— WHAT NEEDS TO BE DONE —
From the records below, please repeat exactly the line that has "let snap := sourceSnapshot r source in", the line that has "- destruct (base.total String.le (ca_Property", and every line between them, and nothing else.
---------- RECORDED DATA ----------
(* ===== verification/Inactive.v ===== *)
(** Inactive source roots: the durable marker, its grace period and the
    transitions of internal/lifecycle/inactive.go. Retirement itself, which runs
    a clean, is in Clean.v. *)

From Stdlib Require Import Ascii.
From S2P Require Import Prelude GoStrings GoTime Rfc3339 Json Names Zfs Ownership Prune Policy Authority Reference Backend Service Proofs.

Definition inactiveMarkerVersion : Z := 1.
Definition InactiveProperty : string := StateNamespace +:+ "inactive".

Record InactiveMarker := mkMarker {
  im_Version : Z;
  im_Since : string;
  im_DatasetGUID : Z;
  im_Lineage : string;
  im_Owner : string
}.

Record InactivePlan := mkInactive {
  ip_Dataset : string;
  ip_Active : bool;
  ip_Marker : option InactiveMarker;
  ip_Action : string;
  ip_Deadline : option Time;
  ip_Due : bool;
  ip_Automatic : bool;
  ip_Applied : bool
}.

#[export] Instance InactiveMarker_eq_dec : EqDecision InactiveMarker.
Proof. solve_decision. Defined.

(** * Reading the marker *)

Definition guidRow (dataset : string) (guid : Z) (o : Object) : result Z :=
  if negb (ob_Name o =? dataset)%string || negb (isDataset o) then Ok guid
  else if negb (guid =? 0) || (ob_GUID o =? 0) then Err (Errorf "inactive source identity is ambiguous or incomplete")
  else Ok (ob_GUID o).
Definition exactDatasetGUID (state : State) (dataset : string) : result Z :=
  guid ← foldM (guidRow dataset) 0 (Objects state);
  if guid =? 0 then Err (Errorf "inactive source dataset is missing") else Ok guid.

Definition markerFields : list (fieldDecoder InactiveMarker) :=
  [field "version" decodeInt (λ v m, mkMarker v (im_Since m) (im_DatasetGUID m) (im_Lineage m) (im_Owner m));
   field "since" decodeString (λ v m, mkMarker (im_Version m) v (im_DatasetGUID m) (im_Lineage m) (im_Owner m));
   field "dataset_guid" decodeUint64 (λ v m, mkMarker (im_Version m) (im_Since m) v (im_Lineage m) (im_Owner m));
   field "lineage" decodeString (λ v m, mkMarker (im_Version m) (im_Since m) (im_DatasetGUID m) v (im_Owner m));
   field "owner" decodeString (λ v m, mkMarker (im_Version m) (im_Since m) (im_DatasetGUID m) (im_Lineage m) v)].

(** Strict decoding of one value with nothing but space after it: the second
    [Decode] must report the end of the input. *)
Definition decodeMarker (value : string) : option InactiveMarker :=
  '(v, rest) ← DecodeValue value;
  m ← decodeStruct markerFields true (mkMarker 0 "" 0 "" "") v;
  match skipSpace rest with "" => Some m | _ => None end.
(* ===== verification/Clean.v ===== *)
(** Cleaning, forgetting and retiring: internal/lifecycle/clean.go, forget.go and
    [Retire] of inactive.go, as programs over the backend and [CleanSafety].

    A plan is built by the loops of the code in their order. Where the code
    ranges over a map the order only decides the order of blockers or actions,
    which are sorted afterwards. *)

From Stdlib Require Import Ascii.
From S2P Require Import Prelude GoStrings GoTime Names Zfs Ownership Policy Authority Reference Backend Service Proofs Inactive.

Record CleanOptions := mkOptions { co_Recursive : bool; co_DestroyOwnedSnapshots : bool; co_ForgetTargets : list string }.
Definition optionsSubtree (o : CleanOptions) : bool := co_Recursive o || negb (bool_decide (co_ForgetTargets o = [])).

Record CleanAction := mkAction { ca_Operation : string; ca_Object : string; ca_Property : string; ca_GUID : Z }.

Record CleanPlan := mkPlan {
  cp_Dataset : string;
  cp_Options : CleanOptions;
  cp_Actions : list CleanAction;
  cp_Blockers : list string;
  cp_Warnings : list string;
  cp_Applied : Z
}.

Record cleanMode := mkMode { cm_retirement : bool; cm_now : Time; cm_grace : Duration }.
Definition noMode : cleanMode := mkMode false zeroTime 0.

#[export] Instance CleanOptions_eq_dec : EqDecision CleanOptions.
Proof. solve_decision. Defined.
#[export] Instance CleanAction_eq_dec : EqDecision CleanAction.
Proof. solve_decision. Defined.
#[export] Instance CleanPlan_eq_dec : EqDecision CleanPlan.
Proof. solve_decision. Defined.

(** * The order of a plan *)

Definition cleanRank (a : CleanAction) : Z :=
  if (ca_Operation a =? "destroy-bookmark")%string then 0
  else if (ca_Operation a =? "release")%string then 1
  else if (ca_Operation a =? "destroy-snapshot")%string then 2
  else if Contains (ca_Object a) "@" then 3
  else if (ca_Property a =? LineageProperty)%string then 5
  else 4.
Definition cleanLe (a b : CleanAction) : Prop :=
  cleanRank a < cleanRank b ∨ (cleanRank a = cleanRank b ∧
    ((ca_Object a ≠ ca_Object b ∧ String.le (ca_Object a) (ca_Object b)) ∨
     (ca_Object a = ca_Object b ∧ String.le (ca_Property a) (ca_Property b)))).
#[export] Instance cleanLe_dec : RelDecision cleanLe.
Proof. intros a b. unfold cleanLe. apply _. Defined.
Definition sortCleanActions (actions : list CleanAction) : list CleanAction := merge_sort cleanLe actions.

(** * What proofs account for *)

(** The actions and blockers so far, and the holds and bookmarks that proofs
    account for; a hold's key is its snapshot, a zero byte and its tag. *)
Record gathered := mkGathered {
  ga_Actions : list CleanAction;
  ga_Blockers : list string;
  ga_Holds : gset string;
  ga_Bookmarks : gset string
}.
Definition nothing : gathered := mkGathered [] [] ∅ ∅.
Definition holdKey (object tag : string) : string := object +:+ NUL +:+ tag.
Definition addBlocker (g : gathered) (text : string) : gathered := mkGathered (ga_Actions g) (ga_Blockers g ++ [text]) (ga_Holds g) (ga_Bookmarks g).
Definition act (g : gathered) (a : CleanAction) : gathered := mkGathered (ga_Actions g ++ [a]) (ga_Blockers g) (ga_Holds g) (ga_Bookmarks g).

(** The loop over the sources of a proof, which cleaning and forgetting share. *)
Definition gatherHold (state : State) (lineage : string) (r : Reference) (g : gathered) (source : ReferenceSource) : gathered :=
  let snap := sourceSnapshot r source in
  if negb (heldBy state snap (hold r)) then g
  else if match findOwned state (sr_Dataset source) snap lineage with
          | Ok (owned, metadata) => negb (sn_GUID owned =? sr_GUID source) || negb (bool_decide (metadata = rf_Metadata r))
          | Err _ => true
          end
  then addBlocker g ("held snapshot ownership changed: " +:+ snap)
  else mkGathered (ga_Actions g ++ [mkAction "release" snap (hold r) (sr_GUID source)]) (ga_Blockers g)
         ({[holdKey snap (hold r)]} ∪ ga_Holds g) (ga_Bookmarks g).
Definition gatherMark (state : State) (r : Reference) (g : gathered) (source : ReferenceSource) : gathered :=
  let mark := sourceBookmark r source in
  if negb (hasObject state mark) then g
  else mkGathered (ga_Actions g ++ [mkAction "destroy-bookmark" mark "" (sr_GUID source)]) (ga_Blockers g) (ga_Holds g)
         ({[mark]} ∪ ga_Bookmarks g).
Definition gatherSource (state : State) (lineage : string) (r : Reference) (g : gathered) (source : ReferenceSource) : gathered :=
  gatherMark state r (gatherHold state lineage r g source) source.
Definition gatherReference (state : State) (lineage : string) (r : Reference) (g : gathered) : gathered :=
  match Sources r state with
  | Err e => addBlocker g ("reference proof " +:+ property r +:+ ": " +:+ ErrorText e)
  | Ok sources => fold_left (gatherSource state lineage r) sources g
  end.

(** * cleanPlan *)

(** The text an error adds to the blockers. *)
Definition blocker {A} (r : result A) : list string := match r with Ok _ => [] | Err e => [ErrorText e] end.
(* ===== verification/CleanSafe.v ===== *)
(** What cleaning, forgetting and retiring may change: the theorems on Clean.v. *)

From Stdlib Require Import Ascii.
From S2P Require Import Prelude GoStrings GoTime Grid Names Zfs Ownership Prune Policy Authority Reference Backend Service Proofs Inactive Clean.

(** * The order of actions *)

#[export] Instance cleanLe_total : Total cleanLe.
Proof.
  intros a b. unfold cleanLe. destruct (Z.lt_trichotomy (cleanRank a) (cleanRank b)) as [?|[?|?]]; [by left; left| |by right; left].
  destruct (decide (ca_Object a = ca_Object b)) as [E|E].
  - destruct (base.total String.le (ca_Property a) (ca_Property b)); [left|right]; right; (split; [done|]); right; done.
  - destruct (base.total String.le (ca_Object a) (ca_Object b)); [left|right]; right; (split; [done|]); left; done.
Qed.
#[export] Instance cleanLe_trans : Transitive cleanLe.
Proof.
  intros a b c [H1|[H1 H1']] [H2|[H2 H2']]; [left; lia|left; lia|left; lia|]. right. split; [lia|].
  destruct H1' as [[N1 L1]|[E1 L1]], H2' as [[N2 L2]|[E2 L2]].
  - left. split; [|by etrans]. intros E. apply N1. apply (anti_symm String.le); [done|]. by rewrite E.
  - left. by rewrite <- E2.
  - left. by rewrite E1.
  - right. split; [congruence|by etrans].
Qed.
Lemma Build_base_witness : ∃ latest, newest SampleTransfer.destination (pl_Destination SampleTransfer.plan) latest.
Proof.
  destruct (Build_base SampleTarget.request SampleTransfer.view SamplePool.installation SampleTransfer.plan SampleTransfer.built_Ok)
    as (m & p & endpoint & _ & _ & _ & _ & _ & _ & _ & _ & [(_ & _ & H)|[(H & _)|(_ & _ & latest & base & H & _)]]).
  - discriminate H.
  - assert (bool_decide (pl_Mode SampleTransfer.plan = "up-to-date") = false) as Hm by by vm_compute. apply bool_decide_eq_false in Hm. contradiction.
  - exact (ex_intro _ latest H).
Defined.

Lemma Build_authority_witness : authorized SampleTransfer.unbound "tank/data" SamplePool.installation (pl_Lineage SampleTransfer.plan).
Proof.
  exact (proj1 (Build_authority SampleTarget.request SampleTransfer.view SamplePool.installation SampleTransfer.plan SampleTransfer.built_Ok)).
Defined.

Lemma Build_private_witness : Namespace +:+ "local" ∈ ro_Exclude (pl_Receive SampleTransfer.plan).
Proof.
  destruct (Build_private SampleTarget.request SampleTransfer.view SamplePool.installation SampleTransfer.plan SampleTransfer.built_Ok)
    as [H _]. apply (H (SampleTarget.on "local" "backup")); by left.
Defined.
----------
— TASK OUTPUT —
  let snap := sourceSnapshot r source in
  if negb (heldBy state snap (hold r)) then g
  else if match findOwned state (sr_Dataset source) snap lineage with
          | Ok (owned, metadata) => negb (sn_GUID owned =? sr_GUID source) || negb (bool_decide (metadata = rf_Metadata r))
          | Err _ => true
          end
  then addBlocker g ("held snapshot ownership changed: " +:+ snap)
  else mkGathered (ga_Actions g ++ [mkAction "release" snap (hold r) (sr_GUID source)]) (ga_Blockers g)
         ({[holdKey snap (hold r)]} ∪ ga_Holds g) (ga_Bookmarks g).
Definition gatherMark (state : State) (r : Reference) (g : gathered) (source : ReferenceSource) : gathered :=
  let mark := sourceBookmark r source in
  if negb (hasObject state mark) then g
  else mkGathered (ga_Actions g ++ [mkAction "destroy-bookmark" mark "" (sr_GUID source)]) (ga_Blockers g) (ga_Holds g)
         ({[mark]} ∪ ga_Bookmarks g).
Definition gatherSource (state : State) (lineage : string) (r : Reference) (g : gathered) (source : ReferenceSource) : gathered :=
  gatherMark state r (gatherHold state lineage r g source) source.
Definition gatherReference (state : State) (lineage : string) (r : Reference) (g : gathered) : gathered :=
  match Sources r state with
  | Err e => addBlocker g ("reference proof " +:+ property r +:+ ": " +:+ ErrorText e)
  | Ok sources => fold_left (gatherSource state lineage r) sources g
  end.

(** * cleanPlan *)

(** The text an error adds to the blockers. *)
Definition blocker {A} (r : result A) : list string := match r with Ok _ => [] | Err e => [ErrorText e] end.
(* ===== verification/CleanSafe.v ===== *)
(** What cleaning, forgetting and retiring may change: the theorems on Clean.v. *)

From Stdlib Require Import Ascii.
From S2P Require Import Prelude GoStrings GoTime Grid Names Zfs Ownership Prune Policy Authority Reference Backend Service Proofs Inactive Clean.

(** * The order of actions *)

#[export] Instance cleanLe_total : Total cleanLe.
Proof.
  intros a b. unfold cleanLe. destruct (Z.lt_trichotomy (cleanRank a) (cleanRank b)) as [?|[?|?]]; [by left; left| |by right; left].
  destruct (decide (ca_Object a = ca_Object b)) as [E|E].
  - destruct (base.total String.le (ca_Property a) (ca_Property b)); [left|right]; right; (split; [done|]); right; done.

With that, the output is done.